Whenever these particular types of pain fueled by vasanas appear, usually vague and ugly and far away on the landscape, our instinct is to turn and run the other way. Well, the spiritual practice is the art of doing the opposite: turning and facing the thing that makes you queasy. You will not become less impacted in this process. It will hurt, and then it will hurt more, and then it will hurt until tears pour down your face and you say “thank you.”
We know how deep these patterns are because when we open the darkest nooks and crannies in our bodies, heart, and mind, they are they are coiled up, like the little compressed horrors in Pandora’s vase that are always yearning to fly out and consume us entirely.

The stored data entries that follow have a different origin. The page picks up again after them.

(* ===== verification/VsnprintfText.v ===== *)
(** * What the formatter prints

    A format is described by a list of [item]s: literal characters, [%%], the fast
    conversions and the integer and string conversions with flags, width and precision.
    [fmt_of] is the format string, [args_of] the arguments and [text_of] the text they
    stand for; the main theorem is that [o_vsnprintf] writes exactly that text, cut at
    [size - 1], and a NUL, for every list of items that [item_ok] admits and every size;
    [fast_path_defects] has the cases that it leaves out because the code prints them wrong.

    [steps] is the reflexive-transitive closure of the loop's rounds; each item takes
    the loop from one [boundary] to the next, or to [over] with a full buffer. *)

From S2P Require Import Prelude FastMemcpy Sink FmtInt AtoiTab FmtFlt Vsnprintf VsnprintfSafe.
From Stdlib Require Import SpecFloat.

#[local] Open Scope Z_scope.

(** ** Items *)

(** The flag characters and the bits they set. *)
Inductive fflag := FMinus | FPlus | FSpace | FNum | FZero | FQuote.

Definition fflag_char (f : fflag) : Z :=
  match f with
  | FMinus => chr "-" | FPlus => chr "+" | FSpace => chr " "
  | FNum => chr "#" | FZero => chr "0" | FQuote => chr "'"
  end.

Definition fflag_bit (f : fflag) : Z :=
  match f with
  | FMinus => PRINT_F_MINUS | FPlus => PRINT_F_PLUS | FSpace => PRINT_F_SPACE
  | FNum => PRINT_F_NUM | FZero => PRINT_F_ZERO | FQuote => PRINT_F_QUOTE
  end.

Definition flag_bits (fl : list fflag) : Z := foldl (λ a f, Z.lor a (fflag_bit f)) 0 fl.

(** Flags, width and precision as they are written behind the [%]; a width of 0 is not
    written. *)
Record spec := Spec { sp_flags : list fflag; sp_width : Z; sp_precision : option Z }.

Definition dec (n : Z) : bytes := numeral 10 n false.

Definition spec_fmt (sp : spec) : bytes :=
  (fflag_char <$> sp_flags sp) ++
  (if sp_width sp =? 0 then [] else dec (sp_width sp)) ++
  match sp_precision sp with
  | None => []
  | Some p => chr "." :: (if p =? 0 then [] else dec p)
  end.

Definition spec_precision (sp : spec) : Z :=
  match sp_precision sp with None => -1 | Some p => p end.

Inductive item :=
  | ILit (c : Z)                   (* a character that is neither % nor NUL *)
  | IPercent                       (* %% *)
  | IDec (t : ity) (v : Z)         (* %d %u %ld %lu %lld %llu, on the fast path *)
  | IStr (v : bytes)               (* %s, on the fast path *)
  | IChr (v : Z)                   (* %c, on the fast path *)
  | IInt (sp : spec) (v : Z)       (* %...d *)
  | IUns (sp : spec) (c v : Z)     (* %...x, %...X, %...o, %...u *)
  | IString (sp : spec) (v : bytes). (* %...s *)

(** The conversion characters of the fast paths. *)
Definition dec_fmt (t : ity) : bytes :=
  match t with
  | TInt => txt "d" | TUInt => txt "u" | TLong => txt "ld" | TULong => txt "lu"
  | TLLong => txt "lld" | _ => txt "llu"
  end.

Definition uns_base (c : Z) : Z := if c =? chr "o" then 8 else if c =? chr "u" then 10 else 16.
Definition uns_flags (sp : spec) (c : Z) : Z :=
  Z.lor (if c =? chr "X" then Z.lor (flag_bits (sp_flags sp)) PRINT_F_UP
         else flag_bits (sp_flags sp)) PRINT_F_UNSIGNED.

Definition item_fmt (it : item) : bytes :=
  match it with
  | ILit c => [c]
  | IPercent => txt "%%"
  | IDec t _ => chr "%" :: dec_fmt t
  | IStr _ => txt "%s"
  | IChr _ => txt "%c"
  | IInt sp _ => chr "%" :: spec_fmt sp ++ txt "d"
  | IUns sp c _ => chr "%" :: spec_fmt sp ++ [c]
  | IString sp _ => chr "%" :: spec_fmt sp ++ txt "s"
  end.

Definition item_args (it : item) : list arg :=
  match it with
  | ILit _ | IPercent => []
  | IDec t v => [AInt t v]
  | IStr v | IString _ v => [APtr 1 v]
  | IChr v => [AInt TInt v]
  | IInt _ v => [AInt TInt v]
  | IUns _ _ v => [AInt TUInt v]
  end.

(** The numeral of a conversion, least significant digit first. *)
Definition int_numeral (base value flags : Z) : bytes :=
  rev (numeral base (int_uvalue value flags) (has flags PRINT_F_UP)).

Definition item_text (it : item) : bytes :=
  match it with
  | ILit c => [c]
  | IPercent => [chr "%"]
  | IDec _ v => if v <? 0 then chr "-" :: dec (- v) else dec v
  | IStr v => until_nul v
  | IChr v => [u8 v]
  | IInt sp v =>
      let fl := flag_bits (sp_flags sp) in
      fmtint_text (int_numeral 10 v fl) v 10 (sp_width sp) (spec_precision sp) fl
  | IUns sp c v =>
      let fl := uns_flags sp c in
      fmtint_text (int_numeral (uns_base c) v fl) v (uns_base c) (sp_width sp)
        (spec_precision sp) fl
  | IString sp v => fmtstr_text v (sp_width sp) (spec_precision sp) (flag_bits (sp_flags sp))
  end.

Definition fmt_of (its : list item) : bytes := concat (item_fmt <$> its).
Definition args_of (its : list item) : list arg := concat (item_args <$> its).
Definition text_of (its : list item) : bytes := concat (item_text <$> its).

(** What an item must satisfy: its argument is a value of its type; a fast conversion
    does not print the most negative value, and one behind an [l] does not print 0; a
    slow conversion has a width or a precision (or is one of x, X, o), so that it does
    not take a fast path. *)
Definition spec_ok (sp : spec) : Prop :=
  0 ≤ sp_width sp ≤ INT_MAX ∧
  match sp_precision sp with None => True | Some p => 0 ≤ p ≤ INT_MAX - 64 end.

Definition spec_slow (sp : spec) : bool :=
  negb (sp_width sp =? 0) || bool_decide (is_Some (sp_precision sp)).

Definition item_ok `{!Env} (it : item) : Prop :=
  match it with
  | ILit c => c ≠ 0 ∧ c ≠ chr "%"
  | IPercent => True
  | IDec t v =>
      match t with
      | TInt => - 2 ^ 31 < v < 2 ^ 31
      | TUInt => 0 ≤ v < 2 ^ 32
      | TLong => - 2 ^ (long_width - 1) < v < 2 ^ (long_width - 1) ∧ v ≠ 0
      | TULong => 0 < v < 2 ^ long_width
      | TLLong => - 2 ^ 63 < v < 2 ^ 63 ∧ v ≠ 0
      | TULLong => 0 < v < 2 ^ 64
      | _ => False
      end
  | IStr v => In 0 v
  | IChr v => - 2 ^ 31 ≤ v < 2 ^ 31
  | IInt sp v => spec_ok sp ∧ spec_slow sp = true ∧ - 2 ^ 31 ≤ v < 2 ^ 31
  | IUns sp c v =>
      spec_ok sp ∧ 0 ≤ v < 2 ^ 32 ∧
      (c = chr "x" ∨ c = chr "X" ∨ c = chr "o" ∨ c = chr "u" ∧ spec_slow sp = true)
  | IString sp v => spec_ok sp ∧ spec_slow sp = true ∧ readable v (spec_precision sp)
  end.

(** ** Rounds of the loop *)

Section rounds.
Context `{!Env} (size : Z) (buf0 : bytes) (Hsize : 0 < size ≤ zlen buf0) (format : bytes).

Inductive steps : vst → vst → Prop :=
  | steps_refl s : steps s s
  | steps_next s s1 s2 :
      v_ch s ≠ 0 → vstep format size s = Ok (Continue s1) → steps s1 s2 → steps s s2.

Lemma steps_trans s1 s2 s3 : steps s1 s2 → steps s2 s3 → steps s1 s3.
Proof. induction 1; [done|]. intros. econstructor; eauto. Qed.

Lemma steps_one s s' : v_ch s ≠ 0 → vstep format size s = Ok (Continue s') → steps s s'.
Proof. intros. econstructor; [done|done|constructor]. Qed.

Lemma steps_vloop s s' :
  steps s s' → ∃ n, ∀ fuel, vloop format size (n + fuel) s = vloop format size fuel s'.
Proof.
  induction 1 as [s|s s1 s2 Hch E _ [n IH]]; [by exists 0%nat|].
  exists (S n). intros fuel. cbn [Nat.add vloop]. rewrite (proj2 (Z.eqb_neq _ _)) by done.
  rewrite E. cbn [mbind outcome_bind]. apply IH.
Qed.

(** More fuel does not change a result. *)
Lemma vloop_more fuel k s :
  vloop format size fuel s ≠ Ub NoFuel →
  vloop format size (fuel + k) s = vloop format size fuel s.
Proof.
  revert s. induction fuel as [|fuel IH]; intros s; cbn [Nat.add vloop].
  - destruct (v_ch s =? 0) eqn:E; [|done]. intros _. destruct k; cbn [vloop]; by rewrite E.
  - destruct (v_ch s =? 0); [done|]. destruct (vstep format size s) as [[s'|s']|u]; cbn; auto.
Qed.

(** The loop stands at [l] in the format: its first character is the current one. *)
Definition cursor (s : vst) (l : bytes) : Prop :=
  ∃ pre, format = pre ++ l ∧ v_format s = zlen pre + 1 ∧ head l = Some (v_ch s).

Lemma cursor_advance s c c' l :
  cursor s (c :: c' :: l) →
  advance format s = Ok (set_format (v_format s + 1) (set_ch c' s)) ∧
  cursor (set_format (v_format s + 1) (set_ch c' s)) (c' :: l).
Proof.
  intros (pre & Hf & Hv & Hh). split.
  - unfold advance. rewrite (load1_Ok _ _ c'); [done|lia|].
    rewrite Hf, Hv, lookup_app_r by lia.
    by replace (Z.to_nat (zlen pre + 1) - length pre)%nat with 1%nat by lia.
  - exists (pre ++ [c]). rewrite <- app_assoc, length_app. cbn. split_and!; [done|lia|done].
Qed.

Lemma cursor_ch s c l : cursor s (c :: l) → v_ch s = c.
Proof. intros (pre & _ & _ & [= ->]). done. Qed.

(** Looking ahead of the current character. *)
Lemma cursor_lookahead s c l k x :
  cursor s (c :: l) → 0 ≤ k → l !! Z.to_nat k = Some x →
  load1 (v_format s + k) format = Ok x.
Proof.
  intros (pre & Hf & Hv & _) Hk Hx. apply load1_Ok; [lia|].
  rewrite Hf, Hv, lookup_app_r by lia.
  by replace (Z.to_nat (zlen pre + 1 + k) - length pre)%nat with (S (Z.to_nat k)) by lia.
Qed.

(** ** Boundaries *)

(** Between two items: the state is PRINT_S_DEFAULT with no pending flags, width,
    precision or modifier; [text] is what the output stands for. *)
Record boundary (text l : bytes) (args : list arg) (s : vst) : Prop := {
  bd_cursor : cursor s l;
  bd_state : v_state s = PRINT_S_DEFAULT;
  bd_clean : v_base s = 0 ∧ v_cflags s = 0 ∧ v_flags s = 0 ∧ v_width s = 0 ∧ v_precision s = -1;
  bd_overflow : v_overflow s = false;
  bd_args : v_args s = args;
  bd_out : sink_ok size buf0 text (v_out s);
  bd_scratch : zlen (v_scratch s) = 32
}.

And unfortunately, in this analogy, little fluttering hope is part of the same damn mob, no more or less painful than the monster of perfectionism or the monster of insecurity or the dread beast of shame. These are all vasanas. All the material used to create our character structure must be kindling for the fire, for all of the aspects of our personal selves is created, maintained, and destroyed by the divine dance of emptiness.
That’s ok: concepts are simply the currency of the divine. They can be thought, written, heard, ignored, lambasted, or even become the flag in the ground that you stand next to and claim as your core belief. No prob. Wait a while, and it will pass.
Maybe someday I’ll be quieter and the luminous glow of silence will shine through my eyes. Probably not. Maybe someday I’ll meditate, fulfilling my absurd image of the “correct” practitioner, though I doubt it- how can I sit and meditate when the whole earth sings the saturated song of meditation in every thought, dream, and tendril of emotion?
What is the antidote to perfectionism? It’s definitely not more perfectionism or striving in your practice, knuckling down for another immersion with this or that teacher. You will not find the antidote in your beliefs, in your body, or in your academic pursuits. It’s in unfolding into the beauty around you everywhere and becoming reverent. So very, very reverent.
Do you know why you are perfect? Because right now you exist. That’s enough. You are literally the currency of the divine being spent through your life. When there is nothing to gain from that currency, nothing to buy or sell, nothing to be or not be, you are free to exhale into the beauty of yourself- all of yourself. You may discover you are in fact perfect, and have been all along.